Hay algo en esa oreja…
Después cambió de tema.
—Necesita reposo.
Y esa mano debería verla alguien si no mejora.
Blandina gastó parte del poco dinero que tenía en:
forraje.
desinfectante.
una revisión básica.
Remedios se enfadó.
—No tienes para ti.
—Él tampoco.
—Eso no es una respuesta.
—Es la única que tengo.
Blandina no pensaba quedarse con el animal.
Solo quería que pudiera marcharse sin dolor.
Pero pasaron:
tres días.
cinco.
ocho.
El burro empezó a apoyar mejor.
Y no se fue.
Por las noches permanecía cerca del corredor.
Blandina descubrió algo que no esperaba.
Después de cuatro años sola, el sonido de otro ser respirando cerca de la casa hacía el silencio menos pesado.
Una tarde, mientras cepillaba el polvo de su lomo, encontró un tipo de nudo viejo atrapado en restos de cuerda del atalaje.
Lo reconoció.
Su padre había sido arriero.
—Tú trabajabas con recua.
El burro siguió comiendo.
—¿De quién eras?
Tres días después llegaron Epifanio y Gumersindo.

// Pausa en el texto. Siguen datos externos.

(* ===== verification/Ethash.v ===== *)
(** * Ethash: [src/crypto/ethash/lib/ethash]

    The sizes and seeds of an epoch ([primes.c], [ethash.cpp]), its light cache and the
    items of the dataset that are computed from it, and the hash function over the
    dataset.  The hashes are [union]s: byte strings with a view as 32-bit and as 64-bit
    words, on a little-endian machine.  An access outside an array is [OutOfBounds], a
    division by zero or a signed overflow [ArithmeticError].

    The theorems: the search for a prime finds the largest one; for every epoch whose
    sizes fit an [int] the context is built without a fault; the items computed
    interleaved are the items computed one by one; [ethash_verify] accepts what
    [ethash_hash] computes and nothing else. *)

From Stdlib Require Import Znumtheory.
From S2P Require Import Prelude Endian Keccak.

(** ** Words of a hash *)

Fixpoint word32s (h : bytes) : list Z :=
  match h with
  | a :: b :: c :: d :: h => le_combine [a; b; c; d] :: word32s h
  | _ => []
  end.
Fixpoint word64s (h : bytes) : list Z :=
  match h with
  | a :: b :: c :: d :: a' :: b' :: c' :: d' :: h => le_combine [a; b; c; d; a'; b'; c'; d'] :: word64s h
  | _ => []
  end.
Definition of_word32s (ws : list Z) : bytes := concat (WriteLE32 <$> ws).
Definition of_word64s (ws : list Z) : bytes := concat (WriteLE64 <$> ws).

(** [p[i]] of an array. *)
Definition at_index {A} (l : list A) (i : Z) : result fault A :=
  if i <? 0 then Err OutOfBounds else match l !! Z.to_nat i with Some x => Ok x | None => Err OutOfBounds end.
(** [p[i] = x] *)
Definition set_index {A} (l : list A) (i : Z) (x : A) : result fault (list A) :=
  _ ← at_index l i; Ok (<[Z.to_nat i := x]> l).

(** [a % b] and [int] arithmetic. *)
Definition rem (a b : Z) : result fault Z := if b =? 0 then Err ArithmeticError else Ok (Z.rem a b).
Definition to_int (x : Z) : result fault Z := if (- 2 ^ 31 <=? x) && (x <? 2 ^ 31) then Ok x else Err ArithmeticError.

(** [for (x : l) st = body st x] *)
Fixpoint for_each {A S} (l : list A) (body : S -> A -> result fault S) (st : S) : result fault S :=
  match l with
  | [] => Ok st
  | x :: l => st ← body st x; for_each l body st
  end.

El animal observó desde el corral mientras cerraban el canal.
Blandina no pensó nada especial.
Un burro era un burro.
No un testigo.
No una señal.
No una promesa.
Pero a partir de aquella mañana empezó a mirar con frecuencia hacia la misma loma donde Blandina lo había encontrado.
Como si en algún lugar de aquel monte todavía hubiera un camino que solo él consideraba importante.
PARTE 3
La primera semana sin agua fue mala.
La segunda:
peor.
Blandina podía traer agua para:
beber.
cocinar.
el burro.
algunas gallinas.
No para mantener un maizal completo.
Intentó priorizar una pequeña parte.
El resto empezó a secarse.
Gumersindo envió un trabajador con una nueva oferta.
Blandina ni siquiera salió.
—Dile que no.
El muchacho respondió desde afuera:
—Dice que en una semana vale menos.
—Entonces en una semana mi respuesta valdrá lo mismo.
El burro estaba junto a la sombra.
Su pata había mejorado.
Blandina podría haberlo soltado.
No lo hizo.
Tampoco lo mantenía atado todo el día.
El animal no intentaba marcharse.
Remedios apareció con frijoles.
—No quiero limosna.
—Perfecto.
Entonces son mis frijoles y voy a comerlos aquí.
Prepararon comida.
Blandina enseñó nuevamente el documento.
Remedios señaló:
—Tu apellido está mal escrito aquí.
Blandina acercó el papel.
Era cierto.
“Florez.”
Con z.
Su credencial y documentos antiguos decían:
Flores.
—El sello no arregla una firma falsa.
dijo Remedios.
—No.
—Voy a hablar con Porfirio.
Él estaba cuando tu padre abrió ese ramal.
—Eso fue hace más de cincuenta años.
—Por eso hay que preguntarle antes de que se muera y luego todos inventen lo que recuerdan.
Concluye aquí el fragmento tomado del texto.